• WHAT NEEDS TO BE DONE: The answer must be every line below that holds the word "never".
────────────────
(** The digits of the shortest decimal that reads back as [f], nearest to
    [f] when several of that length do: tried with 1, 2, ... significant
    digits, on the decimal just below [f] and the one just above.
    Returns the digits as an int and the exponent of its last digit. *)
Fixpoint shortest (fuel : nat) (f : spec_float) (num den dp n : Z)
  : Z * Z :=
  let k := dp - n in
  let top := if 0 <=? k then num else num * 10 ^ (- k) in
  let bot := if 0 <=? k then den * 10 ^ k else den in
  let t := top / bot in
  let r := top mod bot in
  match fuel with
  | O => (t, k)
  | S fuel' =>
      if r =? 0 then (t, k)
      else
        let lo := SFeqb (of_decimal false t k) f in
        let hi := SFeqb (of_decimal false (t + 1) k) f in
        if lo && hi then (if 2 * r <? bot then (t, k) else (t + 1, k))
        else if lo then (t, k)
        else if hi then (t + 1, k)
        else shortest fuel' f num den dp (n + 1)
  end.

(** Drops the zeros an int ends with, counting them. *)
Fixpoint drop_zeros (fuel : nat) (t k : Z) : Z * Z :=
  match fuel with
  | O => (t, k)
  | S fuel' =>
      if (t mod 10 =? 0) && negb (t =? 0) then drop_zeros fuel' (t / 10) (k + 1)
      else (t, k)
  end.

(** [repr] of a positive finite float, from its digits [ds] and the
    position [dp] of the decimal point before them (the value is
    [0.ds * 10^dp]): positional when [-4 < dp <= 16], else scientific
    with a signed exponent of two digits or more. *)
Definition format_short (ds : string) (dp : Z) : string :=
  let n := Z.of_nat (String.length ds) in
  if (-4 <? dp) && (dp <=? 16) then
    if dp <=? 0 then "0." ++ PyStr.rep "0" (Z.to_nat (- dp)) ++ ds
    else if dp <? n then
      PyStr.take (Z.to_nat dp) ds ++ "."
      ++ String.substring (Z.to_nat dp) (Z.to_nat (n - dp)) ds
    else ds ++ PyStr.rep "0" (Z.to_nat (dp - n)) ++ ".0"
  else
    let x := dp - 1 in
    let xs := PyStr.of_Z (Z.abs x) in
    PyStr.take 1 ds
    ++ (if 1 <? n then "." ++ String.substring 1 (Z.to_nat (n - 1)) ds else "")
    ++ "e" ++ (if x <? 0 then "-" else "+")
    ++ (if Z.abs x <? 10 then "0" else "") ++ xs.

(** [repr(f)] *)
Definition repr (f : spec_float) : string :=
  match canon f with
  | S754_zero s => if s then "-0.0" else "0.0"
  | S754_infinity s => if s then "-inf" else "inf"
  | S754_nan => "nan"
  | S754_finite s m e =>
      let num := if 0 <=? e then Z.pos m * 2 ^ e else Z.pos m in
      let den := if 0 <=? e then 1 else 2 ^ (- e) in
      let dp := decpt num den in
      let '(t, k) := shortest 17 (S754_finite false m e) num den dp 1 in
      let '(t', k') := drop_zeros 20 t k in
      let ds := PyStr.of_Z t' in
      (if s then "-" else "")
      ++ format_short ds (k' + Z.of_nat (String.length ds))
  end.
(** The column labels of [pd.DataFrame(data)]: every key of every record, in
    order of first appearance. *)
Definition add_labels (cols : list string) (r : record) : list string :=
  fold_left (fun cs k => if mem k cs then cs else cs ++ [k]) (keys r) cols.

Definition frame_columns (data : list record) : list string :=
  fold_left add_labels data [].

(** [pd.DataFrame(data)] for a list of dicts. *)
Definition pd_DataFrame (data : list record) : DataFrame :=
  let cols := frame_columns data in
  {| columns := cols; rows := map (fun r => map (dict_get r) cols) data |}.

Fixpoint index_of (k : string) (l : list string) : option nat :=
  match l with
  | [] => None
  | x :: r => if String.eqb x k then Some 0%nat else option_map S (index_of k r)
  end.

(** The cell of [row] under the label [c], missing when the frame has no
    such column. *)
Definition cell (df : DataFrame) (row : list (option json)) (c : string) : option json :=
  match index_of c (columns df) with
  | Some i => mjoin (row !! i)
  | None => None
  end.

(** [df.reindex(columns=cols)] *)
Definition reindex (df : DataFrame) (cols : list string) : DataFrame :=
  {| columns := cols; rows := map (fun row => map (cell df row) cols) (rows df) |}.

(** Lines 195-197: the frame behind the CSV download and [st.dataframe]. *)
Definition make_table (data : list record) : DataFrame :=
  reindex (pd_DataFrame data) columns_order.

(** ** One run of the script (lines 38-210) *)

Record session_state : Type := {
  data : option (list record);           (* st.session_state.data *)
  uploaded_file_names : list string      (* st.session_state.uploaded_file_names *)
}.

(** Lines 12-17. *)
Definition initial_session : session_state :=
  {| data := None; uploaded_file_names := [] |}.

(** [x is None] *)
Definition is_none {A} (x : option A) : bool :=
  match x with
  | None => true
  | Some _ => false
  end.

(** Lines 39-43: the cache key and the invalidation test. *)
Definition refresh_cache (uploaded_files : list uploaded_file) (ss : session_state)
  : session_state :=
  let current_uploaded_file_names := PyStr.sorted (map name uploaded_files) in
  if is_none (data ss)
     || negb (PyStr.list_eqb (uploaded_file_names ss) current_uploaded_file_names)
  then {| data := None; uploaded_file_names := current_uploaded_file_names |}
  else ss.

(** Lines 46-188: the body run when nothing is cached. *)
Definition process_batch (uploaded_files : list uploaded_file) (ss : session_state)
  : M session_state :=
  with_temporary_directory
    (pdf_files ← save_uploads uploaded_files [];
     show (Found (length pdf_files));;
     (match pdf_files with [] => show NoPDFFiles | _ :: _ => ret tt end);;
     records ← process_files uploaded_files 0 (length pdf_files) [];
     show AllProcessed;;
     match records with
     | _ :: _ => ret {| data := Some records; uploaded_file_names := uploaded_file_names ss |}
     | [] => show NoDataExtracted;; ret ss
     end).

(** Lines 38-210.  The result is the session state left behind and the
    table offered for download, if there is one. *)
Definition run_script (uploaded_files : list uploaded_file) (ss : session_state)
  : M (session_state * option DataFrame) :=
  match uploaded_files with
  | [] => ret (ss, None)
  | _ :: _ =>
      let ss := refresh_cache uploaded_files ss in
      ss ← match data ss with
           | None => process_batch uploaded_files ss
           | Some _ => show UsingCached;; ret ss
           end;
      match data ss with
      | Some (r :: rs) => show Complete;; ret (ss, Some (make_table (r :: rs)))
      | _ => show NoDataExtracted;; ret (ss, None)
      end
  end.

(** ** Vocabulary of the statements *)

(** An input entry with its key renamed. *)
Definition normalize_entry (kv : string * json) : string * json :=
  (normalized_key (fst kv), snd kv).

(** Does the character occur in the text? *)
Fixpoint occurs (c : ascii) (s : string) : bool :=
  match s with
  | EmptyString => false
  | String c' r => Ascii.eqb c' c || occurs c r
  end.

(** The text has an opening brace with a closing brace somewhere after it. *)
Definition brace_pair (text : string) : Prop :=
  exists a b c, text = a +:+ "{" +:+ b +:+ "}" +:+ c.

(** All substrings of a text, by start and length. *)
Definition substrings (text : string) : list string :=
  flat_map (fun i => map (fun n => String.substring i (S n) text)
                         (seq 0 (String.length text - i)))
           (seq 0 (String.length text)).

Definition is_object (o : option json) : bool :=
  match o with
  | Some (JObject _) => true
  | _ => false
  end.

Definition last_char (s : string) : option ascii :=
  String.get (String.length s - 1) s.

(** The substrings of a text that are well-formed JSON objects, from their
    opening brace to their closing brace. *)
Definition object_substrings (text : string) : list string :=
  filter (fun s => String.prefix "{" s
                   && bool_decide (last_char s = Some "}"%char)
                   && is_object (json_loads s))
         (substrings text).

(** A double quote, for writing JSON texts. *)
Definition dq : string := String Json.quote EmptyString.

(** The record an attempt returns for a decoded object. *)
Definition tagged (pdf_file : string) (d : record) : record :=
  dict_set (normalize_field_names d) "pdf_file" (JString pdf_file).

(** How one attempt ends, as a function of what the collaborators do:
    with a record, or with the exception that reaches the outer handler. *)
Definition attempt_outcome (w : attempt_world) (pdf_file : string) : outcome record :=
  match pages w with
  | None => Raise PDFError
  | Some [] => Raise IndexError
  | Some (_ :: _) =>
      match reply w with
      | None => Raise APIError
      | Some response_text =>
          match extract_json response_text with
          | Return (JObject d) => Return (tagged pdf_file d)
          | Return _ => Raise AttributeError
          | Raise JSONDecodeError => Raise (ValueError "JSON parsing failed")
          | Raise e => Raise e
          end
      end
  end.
────────────────
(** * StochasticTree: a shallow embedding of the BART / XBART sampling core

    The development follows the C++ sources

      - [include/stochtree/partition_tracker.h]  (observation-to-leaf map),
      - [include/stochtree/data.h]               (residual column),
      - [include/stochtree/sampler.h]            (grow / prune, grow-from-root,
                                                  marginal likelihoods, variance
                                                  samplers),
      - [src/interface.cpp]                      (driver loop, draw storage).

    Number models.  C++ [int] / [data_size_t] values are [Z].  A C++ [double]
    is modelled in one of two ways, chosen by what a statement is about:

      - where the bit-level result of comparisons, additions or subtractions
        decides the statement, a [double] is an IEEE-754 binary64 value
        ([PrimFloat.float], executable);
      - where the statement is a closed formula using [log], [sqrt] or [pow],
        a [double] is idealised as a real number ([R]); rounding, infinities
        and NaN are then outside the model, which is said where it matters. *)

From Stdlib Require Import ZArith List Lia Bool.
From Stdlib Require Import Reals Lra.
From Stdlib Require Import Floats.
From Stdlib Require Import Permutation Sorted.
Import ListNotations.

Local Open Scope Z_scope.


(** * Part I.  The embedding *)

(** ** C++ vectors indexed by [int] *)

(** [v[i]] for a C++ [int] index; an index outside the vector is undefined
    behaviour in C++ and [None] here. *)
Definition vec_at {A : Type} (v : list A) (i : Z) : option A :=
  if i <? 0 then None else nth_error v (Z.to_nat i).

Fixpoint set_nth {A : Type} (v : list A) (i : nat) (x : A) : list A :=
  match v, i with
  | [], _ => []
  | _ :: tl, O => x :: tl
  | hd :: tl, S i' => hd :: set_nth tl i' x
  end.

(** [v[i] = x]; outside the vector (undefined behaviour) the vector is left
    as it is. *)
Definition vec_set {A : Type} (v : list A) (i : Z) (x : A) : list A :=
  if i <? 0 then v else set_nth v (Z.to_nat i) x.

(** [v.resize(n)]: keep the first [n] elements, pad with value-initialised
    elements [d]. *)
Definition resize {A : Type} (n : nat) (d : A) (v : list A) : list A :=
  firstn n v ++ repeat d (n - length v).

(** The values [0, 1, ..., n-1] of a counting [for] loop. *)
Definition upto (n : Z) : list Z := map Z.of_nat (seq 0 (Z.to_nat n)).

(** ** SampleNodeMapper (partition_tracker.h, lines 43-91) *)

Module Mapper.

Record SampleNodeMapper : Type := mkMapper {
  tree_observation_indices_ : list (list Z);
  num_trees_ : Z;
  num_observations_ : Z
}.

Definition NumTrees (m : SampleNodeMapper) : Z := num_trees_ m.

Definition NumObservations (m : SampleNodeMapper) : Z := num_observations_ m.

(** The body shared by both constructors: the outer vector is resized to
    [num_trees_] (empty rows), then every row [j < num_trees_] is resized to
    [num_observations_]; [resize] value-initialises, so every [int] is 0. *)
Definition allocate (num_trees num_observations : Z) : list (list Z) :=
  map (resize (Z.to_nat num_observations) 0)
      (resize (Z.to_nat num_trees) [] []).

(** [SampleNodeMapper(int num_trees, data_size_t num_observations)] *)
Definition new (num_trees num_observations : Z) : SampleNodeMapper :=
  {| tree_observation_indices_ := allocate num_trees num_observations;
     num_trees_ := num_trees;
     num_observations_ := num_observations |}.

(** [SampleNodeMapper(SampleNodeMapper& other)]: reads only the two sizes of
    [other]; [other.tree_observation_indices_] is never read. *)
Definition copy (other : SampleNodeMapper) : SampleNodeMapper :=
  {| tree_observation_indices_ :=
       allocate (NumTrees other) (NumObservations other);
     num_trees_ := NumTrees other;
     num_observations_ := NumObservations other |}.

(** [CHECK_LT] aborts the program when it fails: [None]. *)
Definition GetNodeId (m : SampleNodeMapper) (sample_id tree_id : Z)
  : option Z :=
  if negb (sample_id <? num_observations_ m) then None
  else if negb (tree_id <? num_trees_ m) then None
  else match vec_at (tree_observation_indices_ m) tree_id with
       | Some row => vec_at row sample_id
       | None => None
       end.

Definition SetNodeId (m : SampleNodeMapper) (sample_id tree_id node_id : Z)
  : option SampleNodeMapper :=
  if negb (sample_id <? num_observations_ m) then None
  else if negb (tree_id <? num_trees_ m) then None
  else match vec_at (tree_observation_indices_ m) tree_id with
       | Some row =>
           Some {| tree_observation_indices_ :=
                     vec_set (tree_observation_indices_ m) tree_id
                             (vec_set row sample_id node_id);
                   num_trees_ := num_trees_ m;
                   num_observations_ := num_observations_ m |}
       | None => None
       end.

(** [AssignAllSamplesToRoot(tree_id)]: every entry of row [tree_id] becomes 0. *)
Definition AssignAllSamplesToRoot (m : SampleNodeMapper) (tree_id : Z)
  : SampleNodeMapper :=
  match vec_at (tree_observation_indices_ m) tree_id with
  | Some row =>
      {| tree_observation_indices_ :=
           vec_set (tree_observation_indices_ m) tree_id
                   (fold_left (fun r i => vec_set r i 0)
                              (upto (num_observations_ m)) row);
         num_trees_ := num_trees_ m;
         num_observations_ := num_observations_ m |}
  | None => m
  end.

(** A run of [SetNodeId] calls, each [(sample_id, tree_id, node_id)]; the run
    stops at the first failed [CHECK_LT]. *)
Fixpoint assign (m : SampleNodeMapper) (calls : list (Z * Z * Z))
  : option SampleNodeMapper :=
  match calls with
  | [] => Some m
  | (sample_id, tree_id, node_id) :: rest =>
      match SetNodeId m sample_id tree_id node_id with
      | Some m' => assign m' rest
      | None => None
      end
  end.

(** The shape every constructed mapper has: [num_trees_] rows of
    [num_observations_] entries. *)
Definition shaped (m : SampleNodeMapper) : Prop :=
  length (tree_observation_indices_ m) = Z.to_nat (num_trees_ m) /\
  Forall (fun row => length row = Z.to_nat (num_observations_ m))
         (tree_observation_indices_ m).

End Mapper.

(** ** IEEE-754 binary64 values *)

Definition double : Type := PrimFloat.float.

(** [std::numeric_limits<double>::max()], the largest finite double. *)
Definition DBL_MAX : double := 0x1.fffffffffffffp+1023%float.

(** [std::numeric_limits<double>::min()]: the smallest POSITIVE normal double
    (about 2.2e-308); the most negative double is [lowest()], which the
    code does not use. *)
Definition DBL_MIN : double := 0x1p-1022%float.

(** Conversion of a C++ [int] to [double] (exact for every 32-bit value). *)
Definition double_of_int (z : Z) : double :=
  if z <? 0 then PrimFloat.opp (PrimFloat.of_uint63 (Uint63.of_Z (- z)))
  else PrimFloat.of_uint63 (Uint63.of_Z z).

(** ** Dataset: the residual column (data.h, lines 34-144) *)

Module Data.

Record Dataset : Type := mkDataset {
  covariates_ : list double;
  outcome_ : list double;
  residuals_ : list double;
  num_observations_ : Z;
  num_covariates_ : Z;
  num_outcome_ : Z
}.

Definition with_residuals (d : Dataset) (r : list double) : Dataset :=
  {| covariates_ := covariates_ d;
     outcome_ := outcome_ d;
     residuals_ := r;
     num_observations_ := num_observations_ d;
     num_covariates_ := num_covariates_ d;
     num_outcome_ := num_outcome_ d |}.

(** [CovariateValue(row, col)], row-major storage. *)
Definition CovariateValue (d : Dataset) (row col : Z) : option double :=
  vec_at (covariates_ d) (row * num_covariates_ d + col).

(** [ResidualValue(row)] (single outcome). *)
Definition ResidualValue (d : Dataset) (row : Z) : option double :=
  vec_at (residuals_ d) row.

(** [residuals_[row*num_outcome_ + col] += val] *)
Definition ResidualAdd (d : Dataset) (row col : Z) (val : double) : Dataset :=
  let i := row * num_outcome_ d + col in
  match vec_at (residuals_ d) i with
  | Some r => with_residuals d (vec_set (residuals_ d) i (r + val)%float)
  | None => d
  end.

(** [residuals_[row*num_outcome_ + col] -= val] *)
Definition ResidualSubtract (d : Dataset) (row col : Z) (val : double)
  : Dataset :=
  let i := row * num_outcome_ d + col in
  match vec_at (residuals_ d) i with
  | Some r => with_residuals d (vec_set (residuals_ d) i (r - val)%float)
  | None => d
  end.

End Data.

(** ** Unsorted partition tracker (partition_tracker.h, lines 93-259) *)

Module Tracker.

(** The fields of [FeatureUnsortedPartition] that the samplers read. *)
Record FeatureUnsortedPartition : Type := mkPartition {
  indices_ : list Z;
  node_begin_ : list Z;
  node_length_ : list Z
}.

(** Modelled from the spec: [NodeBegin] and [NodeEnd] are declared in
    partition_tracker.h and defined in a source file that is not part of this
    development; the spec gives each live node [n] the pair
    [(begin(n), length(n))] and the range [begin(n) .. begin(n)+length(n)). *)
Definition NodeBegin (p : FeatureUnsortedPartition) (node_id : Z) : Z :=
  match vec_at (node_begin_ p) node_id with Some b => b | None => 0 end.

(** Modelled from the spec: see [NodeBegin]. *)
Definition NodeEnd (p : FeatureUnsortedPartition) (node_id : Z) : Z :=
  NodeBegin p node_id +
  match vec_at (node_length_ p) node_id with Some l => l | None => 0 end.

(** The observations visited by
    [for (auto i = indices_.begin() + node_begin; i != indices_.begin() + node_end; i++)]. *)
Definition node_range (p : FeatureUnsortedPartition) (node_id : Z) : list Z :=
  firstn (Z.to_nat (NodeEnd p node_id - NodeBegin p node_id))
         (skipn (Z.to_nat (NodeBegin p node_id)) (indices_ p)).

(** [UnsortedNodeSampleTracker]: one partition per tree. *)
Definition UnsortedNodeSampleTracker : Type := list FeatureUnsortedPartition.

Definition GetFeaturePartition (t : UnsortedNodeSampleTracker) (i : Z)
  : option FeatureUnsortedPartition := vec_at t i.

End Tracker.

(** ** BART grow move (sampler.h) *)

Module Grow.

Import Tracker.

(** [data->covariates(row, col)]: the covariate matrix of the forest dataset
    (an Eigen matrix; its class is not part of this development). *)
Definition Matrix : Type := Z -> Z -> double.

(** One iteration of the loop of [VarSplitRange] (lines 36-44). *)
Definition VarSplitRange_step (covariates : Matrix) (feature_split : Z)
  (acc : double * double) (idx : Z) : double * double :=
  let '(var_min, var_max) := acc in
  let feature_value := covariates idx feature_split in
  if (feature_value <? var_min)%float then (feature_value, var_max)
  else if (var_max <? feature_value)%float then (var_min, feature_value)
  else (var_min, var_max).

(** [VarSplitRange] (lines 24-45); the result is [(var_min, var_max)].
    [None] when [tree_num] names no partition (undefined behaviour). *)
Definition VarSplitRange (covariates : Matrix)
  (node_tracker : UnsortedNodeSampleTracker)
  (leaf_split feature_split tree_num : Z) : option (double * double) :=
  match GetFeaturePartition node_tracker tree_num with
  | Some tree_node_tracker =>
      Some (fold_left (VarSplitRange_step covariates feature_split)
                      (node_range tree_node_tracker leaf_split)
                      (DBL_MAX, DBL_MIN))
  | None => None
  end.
────────────────
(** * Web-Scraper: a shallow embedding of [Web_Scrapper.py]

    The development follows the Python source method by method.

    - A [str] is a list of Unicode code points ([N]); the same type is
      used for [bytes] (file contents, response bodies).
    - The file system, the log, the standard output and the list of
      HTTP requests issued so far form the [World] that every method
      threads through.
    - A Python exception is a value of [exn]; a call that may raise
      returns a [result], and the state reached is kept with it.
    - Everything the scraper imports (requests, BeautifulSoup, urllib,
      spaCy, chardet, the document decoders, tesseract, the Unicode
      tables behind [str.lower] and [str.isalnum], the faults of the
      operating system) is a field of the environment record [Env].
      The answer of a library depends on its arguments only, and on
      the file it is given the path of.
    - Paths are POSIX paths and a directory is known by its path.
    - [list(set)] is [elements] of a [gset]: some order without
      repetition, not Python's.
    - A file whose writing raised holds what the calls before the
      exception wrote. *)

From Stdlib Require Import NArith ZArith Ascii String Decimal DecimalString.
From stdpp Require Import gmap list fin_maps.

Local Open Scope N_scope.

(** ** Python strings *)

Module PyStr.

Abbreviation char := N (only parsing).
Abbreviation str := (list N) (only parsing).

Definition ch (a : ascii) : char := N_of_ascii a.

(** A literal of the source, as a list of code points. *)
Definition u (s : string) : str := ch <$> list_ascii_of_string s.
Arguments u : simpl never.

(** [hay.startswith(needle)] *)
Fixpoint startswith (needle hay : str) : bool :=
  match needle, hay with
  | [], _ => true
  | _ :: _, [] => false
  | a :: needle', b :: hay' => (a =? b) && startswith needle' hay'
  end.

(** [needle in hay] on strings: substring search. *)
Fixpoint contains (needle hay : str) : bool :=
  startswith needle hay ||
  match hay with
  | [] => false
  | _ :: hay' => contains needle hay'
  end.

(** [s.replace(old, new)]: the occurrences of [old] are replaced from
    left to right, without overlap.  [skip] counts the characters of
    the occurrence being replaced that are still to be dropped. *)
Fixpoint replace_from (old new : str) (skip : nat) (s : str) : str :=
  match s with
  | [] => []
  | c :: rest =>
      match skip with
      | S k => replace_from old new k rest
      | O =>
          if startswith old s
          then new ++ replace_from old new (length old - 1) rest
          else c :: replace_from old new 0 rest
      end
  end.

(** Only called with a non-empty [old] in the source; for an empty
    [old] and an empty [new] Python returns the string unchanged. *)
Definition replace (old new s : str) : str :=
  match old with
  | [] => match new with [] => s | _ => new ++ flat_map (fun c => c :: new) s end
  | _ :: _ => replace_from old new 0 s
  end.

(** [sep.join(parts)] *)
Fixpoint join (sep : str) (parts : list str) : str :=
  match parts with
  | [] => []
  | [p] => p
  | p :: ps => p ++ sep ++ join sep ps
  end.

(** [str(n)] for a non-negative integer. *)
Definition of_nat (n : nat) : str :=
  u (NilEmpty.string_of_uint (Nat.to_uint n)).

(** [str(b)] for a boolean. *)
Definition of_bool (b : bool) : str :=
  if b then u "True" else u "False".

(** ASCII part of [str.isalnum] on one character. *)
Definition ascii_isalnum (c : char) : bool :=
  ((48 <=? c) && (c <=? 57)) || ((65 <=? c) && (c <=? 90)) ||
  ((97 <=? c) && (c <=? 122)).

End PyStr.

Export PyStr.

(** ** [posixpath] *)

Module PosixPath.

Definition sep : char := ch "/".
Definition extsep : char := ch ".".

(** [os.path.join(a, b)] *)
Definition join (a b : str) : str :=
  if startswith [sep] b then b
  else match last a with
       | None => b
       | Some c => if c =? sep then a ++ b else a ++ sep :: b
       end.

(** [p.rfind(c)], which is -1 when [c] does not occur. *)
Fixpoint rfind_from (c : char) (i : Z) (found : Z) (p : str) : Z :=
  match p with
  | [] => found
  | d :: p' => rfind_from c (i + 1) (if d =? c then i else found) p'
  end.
────────────────
• RESPONSE BELOW:
    [other]; [other.tree_observation_indices_] is never read. *)
Arguments u : simpl never.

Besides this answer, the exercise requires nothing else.